= Solf Circle =

Group of anti-Nazi German intellectuals

The Solf Circle (Solf-Kreis) was an informal gathering of German intellectuals involved in the resistance against Nazi Germany. Most members were arrested and executed after attending a tea party in Berlin on 10 September 1943 at the residence of Elisabeth von Thadden. The group's downfall also ultimately led to the demise of the Abwehr in February 1944.

== Background ==
Hanna Solf was the widow of Dr.
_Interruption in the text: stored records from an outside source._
Lemma source_length : blobLength b < U32_MOD /\ 0 <= flags p < U32_MOD.
Proof.
  destruct (directory_numbers b p Hb D) as (? & _ & _ & _ & _ & _ & Hc). destruct Hb as [Hbytes _].
  destruct (do_blob b p D) as [_ <-]. rewrite (do_flags b p D).
  split; by apply (read32 (E := unit) bs Hbytes _ _ Hc).
Qed.

(** What the transformed bytes say. *)
Lemma new_directory_of : directory_of new_view new_directory.
Proof.
  destruct layout_numbers as (? & Hp & ? & ? & Hl & ? & ? & ? & Ht). unfold slot_at in *.
  destruct source_length as [? Hf].
  destruct (directory_numbers b p Hb D) as (? & ? & ? & ? & ? & ? & _).
  destruct (growth_numbers b p team Hb D g G) as (? & ? & ? & ? & ? & El & Et & _ & Eo).
  destruct (do_identifier b p D) as [_ Hi], new_team as [Hn _]. pose proof (proj1 Hi).
  pose proof (flags_range ios17 _ Hf). destruct (do_vector b p D) as (_ & _ & _ & Ev).
  assert (u32 (identifierOffset p + headerGrowth g) = identifierOffset p + headerGrowth g) as Ei
    by (apply u32_small; unfold UINT32_MAX, U32_MOD in *; lia).
  assert (forall x, 28 <= x <= 40 -> be32 R2 x = be32 bs x) as K4
    by (intros; unfold be32; by rewrite kept_fixed by lia).
  assert (forall x, 28 <= x <= 43 -> u8 R2 x = u8 bs x) as K1
    by (intros; unfold u8; by rewrite kept_fixed by lia).
  pose proof (pa_length _ _ _ _ _ _ P) as PL. pose proof (pa_hashOffset _ _ _ _ _ _ P) as PH.
  pose proof (pa_identifier _ _ _ _ _ _ P) as PI. pose proof (pa_team _ _ _ _ _ _ P) as PT.
  pose proof (pa_special _ _ _ _ _ _ P) as PS. pose proof (pa_version _ _ _ _ _ _ P) as PV.
  pose proof (pa_flags _ _ _ _ _ _ P) as PF. rewrite El in PL. rewrite Et in PT.
  rewrite Eo in PH. rewrite Ei in PI. unfold UINT32_MAX, U32_MOD in *.
  assert (forall x v, sub R1 x 4 = be_bytes 4 v -> 0 <= v < U32_MOD ->
    (0 <=? x) && (x + 4 <=? 52) = true -> be32 R2 x = v) as NF.
  { intros x v ? ? Hx. zb. apply new_field; [done|done|lia..]. }
  destruct (do_hash b p D) as (? & ? & ? & ?), (do_counts b p D) as (_ & _ & ?).
  destruct (do_limit b p D) as (? & ? & ? & ?), (do_spare b p D) as [? Hs3].
  destruct (do_preEncrypt b p D) as [Epe Hpe], (do_linkage b p D) as (Elo & Els & ? & Hlk).
  split; cbn [new_view new_directory blobMagic blobBytes blobLength blobType version cdHeaderSize
    flags signingLimit hashOffset identifierOffset specialSlotCount codeSlotCount prefixEnd
    scatterOffset teamOffset preEncryptOffset linkageOffset linkageSize hashSize hashType pageSize].
  - split; [done|]. apply NF; [by rewrite Hl|unfold U32_MOD; lia|done].
  - split; [symmetry; apply NF; [done|unfold U32_MOD; lia|done]|].
    unfold LC32_CS_EARLIEST_CODE_DIRECTORY_VERSION. lia.
  - split; [apply (gr_header _ _ _ _ G)|lia].
  - symmetry. apply NF; done.
  - rewrite !K1 by (unfold cd_hashType, cd_hashSize; lia). done.
  - rewrite (K4 cd_nCodeSlots) by (unfold cd_nCodeSlots; lia). split_and!; [symmetry; apply NF..|done];
      done || (unfold U32_MOD; lia).
  - rewrite kept_limit, K1 by (unfold cd_pageSize; lia). done.
  - split_and!; lia.
  - rewrite K4 by (unfold cd_spare2; lia). split; [done|].
    rewrite kept_since; [done|lia| |done|done]. intros _.
    pose proof (pa_limit _ _ _ _ _ _ P) as L. unfold cd_spare3 in *.
    change 52 with (52 + 0). rewrite <- !(sub_sub _ 52 12) by lia. by rewrite L.
  - split; [symmetry; apply NF; done || (unfold U32_MOD; lia)|]. by apply kept_string.
  - split; [|done]. rewrite new_scatter. unfold since. by case_match.
  - split; [|done]. symmetry. unfold since.
    rewrite (proj2 (Z.leb_le 0x20200 (newVersion g))) by lia.
    apply NF; done || (unfold U32_MOD; lia).
  - split; [symmetry; apply kept_offset; [done|done| |done|done]; apply (pa_preEncrypt _ _ _ _ _ _ P)|].
    intros Hz. destruct (Hpe Hz). destruct (0x20500 <=? version p) eqn:E; zb.
    + destruct (kept_version ltac:(lia)). lia.
    + unfold since in Epe. rewrite (proj2 (Z.leb_gt _ _) E) in Epe. lia.
  - split_and!; [symmetry; apply kept_offset; [done|done| |done|done];
      apply (pa_linkageOffset _ _ _ _ _ _ P)| |done..|].
    + symmetry. rewrite Els. apply kept_since; [done| |done|done].
      apply (pa_linkageSize _ _ _ _ _ _ P).
    + intros Hz. destruct (Hlk Hz). destruct (0x20600 <=? version p) eqn:E; zb.
      * destruct (kept_version ltac:(lia)). lia.
      * unfold since in Elo. rewrite (proj2 (Z.leb_gt _ _) E) in Elo. lia.
Qed.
Wilhelm Solf, who served as Imperial Colonial Secretary before the outbreak of World War I and ambassador to Japan under the Weimar Republic and, like her husband, was a political moderate and anti-Nazi. After her husband's death in 1936 she had presided over a circle of anti-Nazi intellectuals in her salon in Berlin, reminiscent of the SeSiSo Club, together with her daughter, the Countess So'oa'emalelagi "Lagi" von Ballestrem-Solf. They included career officers from the Foreign Office, industrialists and writers, and they would meet regularly to discuss the war and relief for the Jews and political enemies of the regime; Solf and her daughter were responsible for hiding many Jews and providing them with documents for them to emigrate safely. They also had links with other anti-Nazi groups like the Kreisau Circle.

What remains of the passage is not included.